§ **EXERCISE**
After finding the line with "destruct (members s" in the data below, set down exactly each line through the one with "rewrite /MetaList. destruct", inclusive, and stop there.

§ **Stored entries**
Lemma exec_closed w o w' : exec w o = Some w' → closedStays w w'.
Proof.
  destruct o; cbn [exec].
  - set (i := shardOfKey _ key). destruct (rt_shards (w_tables w) !! i) as [p|] eqn:Hp; [|intros [= <-]; apply closedStays_refl].
    destruct (proposeBegin _ _ _ _ _ _ _) as [[[[[h2 p1] e] x]|]|] eqn:E; cbn; [|intros [= <-]; apply closedStays_refl|done].
    intros [= <-]. assert (ps_stopped p1 = ps_stopped p) as Es.
    { move: E. rewrite /proposeBegin. by intros; repeat case_match; simplify_option_eq; repeat case_match; simplify_option_eq. }
    eapply (closedStays_shard _ _ i p p1); try done. congruence.
  - destruct (w_started w !! k) as [[[i e] x]|]; [|intros [= <-]; apply closedStays_refl].
    destruct (rt_shards (w_tables w) !! i) as [p|] eqn:Hp; [|intros [= <-]; apply closedStays_refl].
    destruct (proposeEnd _ _ _ _) as [[q p1] r] eqn:E. intros [= <-]. assert (ps_stopped p1 = ps_stopped p) as Es.
    { move: E. rewrite /proposeEnd. repeat case_match; by intros [= _ <- _]. }
    eapply (closedStays_shard _ _ i p p1); rewrite ?accept_tables; try done. congruence.
  - apply execTake_closed.
  - apply execTake_closed.
  - destruct (w_hand w !! k) as [[x v]|]; [|intros [= <-]; apply closedStays_refl]. destruct (notifyRS _ _ _); [|done]. intros [= <-]. by apply closedStays_tables.
  - apply execShard_closed. intros p h' p'. apply gcAtShard_stopped.
  - apply execShard_closed. intros p h' p'. rewrite /expireShard. case_match; [by intros [= <- <-]|].
    destruct (gcAtShard _ _ _) as [[h1 p1]|] eqn:E; [|done]. apply gcAtShard_stopped in E. by intros [= <- <-].
  - intros [= <-]. by apply closedStays_tables.
  - destruct (readRequest _ _ _ _ _) as [[[h1 p] r]|] eqn:E; [|done]. cbn. intros [= <-].
    assert (pr_stopped p = pr_stopped (rt_reads (w_tables w))) as Es.
    { move: E. rewrite /readRequest. case_match; [by intros [= _ <- _]|]. destruct (poolGet _ _ _) as [[]|]; [|done]. cbn.
      destruct (addRead _ _) as [q [? ?]]. by intros [= _ <- _]. }
    by apply closedStays_tables; rewrite accept_tables.
  - case_bool_decide; [|intros [= <-]; apply closedStays_refl]. destruct (getReads _) as [q l]. intros [= <-]. by apply closedStays_tables.
  - case_bool_decide; [intros [= <-]; apply closedStays_refl|]. destruct (addReads _ _ _) as [p|] eqn:E; [|done]. cbn. intros [= <-].
    apply closedStays_tables; try done. rewrite /set_reads. proj_simpl. move: E. rewrite /addReads. repeat case_match; try done; by intros [= <-].
  - intros [= <-]. by apply closedStays_tables.
  - apply execReads_closed. intros h p. rewrite /droppedReads. intros E Hs. rewrite Hs in E. by injection E as <- <-.
  - apply execReads_closed. intros h p. rewrite /appliedReads. intros E Hs. rewrite Hs in E. by injection E as <- <-.
  - destruct (requestConfigChangeTable _ _ _ _ _) as [[h1 p] r] eqn:E. intros [= <-]. split; rewrite accept_tables; try done; [by intros i q Hq; exists q|].
    intros Ho Hp. by eapply requestOne_closed.
  - intros [= <-]. split; try done; [by intros i q Hq; exists q|]. proj_simpl. intros Ho Hp. rewrite takeOne_pending. split; [|done].
    rewrite /takeOne. by destruct (po_channel _).
  - apply execConf_closed, gcOne_closed.
  - apply execConf_closed, answerOne_closed.
  - apply execConf_closed, answerOne_closed.
  - destruct (requestSnapshotTable _ _ _ _ _ _ _ _) as [[h1 p] r] eqn:E. intros [= <-]. split; rewrite accept_tables; try done; [by intros i q Hq; exists q|].
    intros Ho Hp. by eapply requestOne_closed.
  - intros [= <-]. split; try done; [by intros i q Hq; exists q|]. proj_simpl. intros Ho Hp. rewrite takeOne_pending. split; [|done].
    rewrite /takeOne. by destruct (po_channel _).
  - apply execSnap_closed, gcOne_closed.
  - apply execSnap_closed. rewrite /applySnapshotTable. case_match; [done|apply answerOne_closed].
  - intros [= <-]. split; try done; proj_simpl; rewrite /tickTables; proj_simpl; [by rewrite length_fmap|]. intros i p Hp. rewrite list_lookup_fmap Hp. by eexists.
  - apply execReads_closed. intros h p. rewrite /closeReads. destruct (getReads _) as [q l]. destruct (notifyEach _ _); [|done]. by intros [= <- <-].
  - destruct (rt_shards (w_tables w) !! i) as [p|] eqn:Hp; [|intros [= <-]; apply closedStays_refl].
    rewrite /closeShard. destruct (notifyEach _ _); [|done]. cbn. intros [= <-].
    by eapply (closedStays_shard _ _ i p (p <| ps_stopped := true |>)).
  - apply execConf_closed. intros h p E _ _. by eapply closeOne_closes.
  - apply execSnap_closed. intros h p E _ _. by eapply closeOne_closes.
  - destruct (w_clients w !! serial) as [x|]; [|intros [= <-]; apply closedStays_refl]. destruct (receiveRS _ _) as [[]|]; [|done]. intros [= <-].
    by apply closedStays_tables.
  - destruct (w_clients w !! serial) as [x|]; [|intros [= <-]; apply closedStays_refl]. destruct (ReleaseRS _ _); [|done]. intros [= <-].
    by apply closedStays_tables.
Qed.
(** ** Closed nodes *)
#[local] Instance closedStays_preorder : PreOrder closedStays.
Proof.
  split; [intros w; apply closedStays_refl|]. intros w1 w2 w3 [L1 S1 R1 C1 N1] [L2 S2 R2 C2 N2]. split; [congruence| |auto|..].
  - intros i p Hp. destruct (S1 i p Hp) as (p' & Hp' & ?). destruct (S2 i p' Hp') as (p'' & ? & ?). exists p''. auto.
  - intros Ho Hp. destruct (C1 Ho Hp). auto.
  - intros Ho Hp. destruct (N1 Ho Hp). auto.
Qed.

Lemma execs_closed l w w' : execs w l = Some w' → closedStays w w'.
Proof.
  revert w. induction l as [|o l IH]; intros w; cbn; [by intros [= <-]|]. destruct (exec w o) as [w1|] eqn:E; [|done]. intros E'.
  etransitivity; [by eapply exec_closed|by apply IH].
Qed.

(** The states around a step of a run. *)
Lemma execs_in l w w' o : o ∈ l → execs w l = Some w' → ∃ w1 w2, closedStays w w1 ∧ exec w1 o = Some w2 ∧ closedStays w2 w'.
Proof.
  intros [l1 [l2 ->]]%list_elem_of_split. revert w. induction l1 as [|o1 l1 IH]; intros w; cbn.
  - destruct (exec w o) as [w1|] eqn:E; [|done]. intros E'. exists w, w1. split_and!; [done|done|by eapply execs_closed].
  - destruct (exec w o1) as [w1|] eqn:E; [|done]. intros (w2 & w3 & ? & ? & ?)%IH. exists w2, w3. split_and!; [|done|done].
    etransitivity; [by eapply exec_closed|done].
Qed.

(** Every table has been closed. *)
Definition allClosed (l : list op) : Prop :=
  CloseReads ∈ l ∧ CloseConf ∈ l ∧ CloseSnap ∈ l ∧ ∀ i, (i < pendingProposalShards)%nat → CloseShard i ∈ l.
(** A node that is no member during a call, and was one when the call began or before, is
    none at the end. *)
Lemma removed_for_good sh id w w' :
  valid w' → later w w' → memberDuring sh (λ ms, ms !! id = None) w w' → (∃ ms, ms ∈ memberLog w sh ∧ is_Some (ms !! id)) →
  membersNow w' sh !! id = None.
Proof.
  intros Hv L (mj & (j & Hj & Ej) & Hnone) (mi & (i & Ei)%list_elem_of_lookup & Hid). rewrite /membersNow last_lookup.
  pose proof (lookup_lt_Some _ _ _ Ei) as Hi. pose proof (prefix_lookup_Some _ _ _ _ Ei (later_members _ _ L sh)) as Ei'.
  pose proof (lookup_lt_Some _ _ _ Ej) as Hj'. destruct (memberLog w' sh !! pred (length (memberLog w' sh))) as [mk|] eqn:Ek; [|done]. cbn.
  assert (i ≠ j) as Hij. { intros ->. rewrite Ej in Ei'. injection Ei' as ->. by rewrite Hnone in Hid; destruct Hid. }
  destruct (decide (j = pred (length (memberLog w' sh)))) as [->|Hjk]; [by rewrite Ej in Ek; injection Ek as <-|].
  apply (nh_history w' sh Hv i j (pred (length (memberLog w' sh))) mi mj mk id); [lia|done..].
Qed.

(** A shard's member is reported, or added, or the call fails. *)
Lemma AddReplicaShard_spec h w ctx sh id addr w' r :
  AddReplicaShard h w ctx sh id addr = (w', r) →
  step w w' ∧
  (r = None → valid w → memberDuring sh (λ ms, is_Some (ms !! id)) w w').
Proof.
  rewrite /AddReplicaShard. set (rctx := EnsureDeadline w ctx proposeTimeout).
  pose proof (nh_members w (h_replicaID h) rctx sh) as Hs.
  destruct (SyncGetClusterMembership w (h_replicaID h) rctx sh) as [w1 ms] eqn:E. cbn [fst] in Hs.
  destruct (match ms with Ok nodes => _ | Err _ => _ end) eqn:Hm.
  - intros [= <- <-]. split; [done|]. intros _ Hv. destruct ms as [ms|]; [|done]. apply bool_decide_eq_true in Hm.
    exists ms. split; [by eapply nh_member|done].
  - pose proof (nh_add w1 (h_replicaID h) rctx sh id addr) as Ha.
    destruct (SyncRequestAddNode w1 _ _ _ _ _) as [w2 e] eqn:Ea. cbn [fst] in Ha. intros [= <- <-].
    split; [by etransitivity|]. destruct e; [done|]. intros _ Hv. destruct (Hs Hv) as [Hv1 _].
    apply (memberDuring_later _ _ w w1 w2 w2); [by apply Hs| |done].
    destruct (nh_added _ _ _ _ _ _ _ Hv1 Ea) as (m & Hm' & Hin). exists m. by rewrite Hin.
Qed.

Lemma RemoveReplicaShard_spec h w ctx sh id w' r :
  RemoveReplicaShard h w ctx sh id = (w', r) →
  step w w' ∧
  (r = None → valid w → memberDuring sh (λ ms, ms !! id = None) w w').
Proof.
  rewrite /RemoveReplicaShard. set (rctx := EnsureDeadline w ctx proposeTimeout).
  pose proof (nh_members w (h_replicaID h) rctx sh) as Hs.
  destruct (SyncGetClusterMembership w (h_replicaID h) rctx sh) as [w1 ms] eqn:E. cbn [fst] in Hs.
  destruct (match ms with Ok nodes => _ | Err _ => _ end) eqn:Hm.
  - intros [= <- <-]. split; [done|]. intros _ Hv. destruct ms as [ms|]; [|done]. apply bool_decide_eq_true in Hm.
    exists ms. split; [by eapply nh_member|done].
  - pose proof (nh_delete w1 (h_replicaID h) rctx sh id) as Ha.
    destruct (SyncRequestDeleteNode w1 _ _ _ _) as [w2 e] eqn:Ea. cbn [fst] in Ha. intros [= <- <-].
    split; [by etransitivity|]. destruct e; [done|]. intros _ Hv. destruct (Hs Hv) as [Hv1 _].
    apply (memberDuring_later _ _ w w1 w2 w2); [by apply Hs|by apply nh_deleted in Ea|done].
Qed.

(** The topology a node reads. *)
Lemma MetaMember_applied h w id m :
  valid w → MetaMember h w id = Some m → members (storeOf (applied w (h_replicaID h) (h_metaShardID h))) !! id = Some m.
Proof.
  intros Hv. rewrite /MetaMember. destruct (_ =? 0); [done|].
  destruct (StaleRead h w _ _) as [a|] eqn:E; [|done]. apply nh_local in E; [|done].
  destruct (applied w (h_replicaID h) (h_metaShardID h)) as [f|s]; [done|]. cbn in E. cbn [storeOf].
  destruct (members s !! id) as [m0|]; cbn in E; injection E as <-; [|done]. by rewrite cloneMember_id.
Qed.

Lemma MetaList_steps h w ctx : step w (MetaList h w ctx).1.
Proof.
  rewrite /MetaList. destruct (_ =? 0); [done|]. pose proof (Read_steps h w ctx (h_metaShardID h) (TopologyQuery ListQuery)) as Hs.
  by destruct (Read h w ctx _ _) as [w1 r].
Qed.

§ **EXERCISE ANSWER**
  destruct (members s !! id) as [m0|]; cbn in E; injection E as <-; [|done]. by rewrite cloneMember_id.
Qed.

Lemma MetaList_steps h w ctx : step w (MetaList h w ctx).1.
Proof.
  rewrite /MetaList. destruct (_ =? 0); [done|]. pose proof (Read_steps h w ctx (h_metaShardID h) (TopologyQuery ListQuery)) as Hs.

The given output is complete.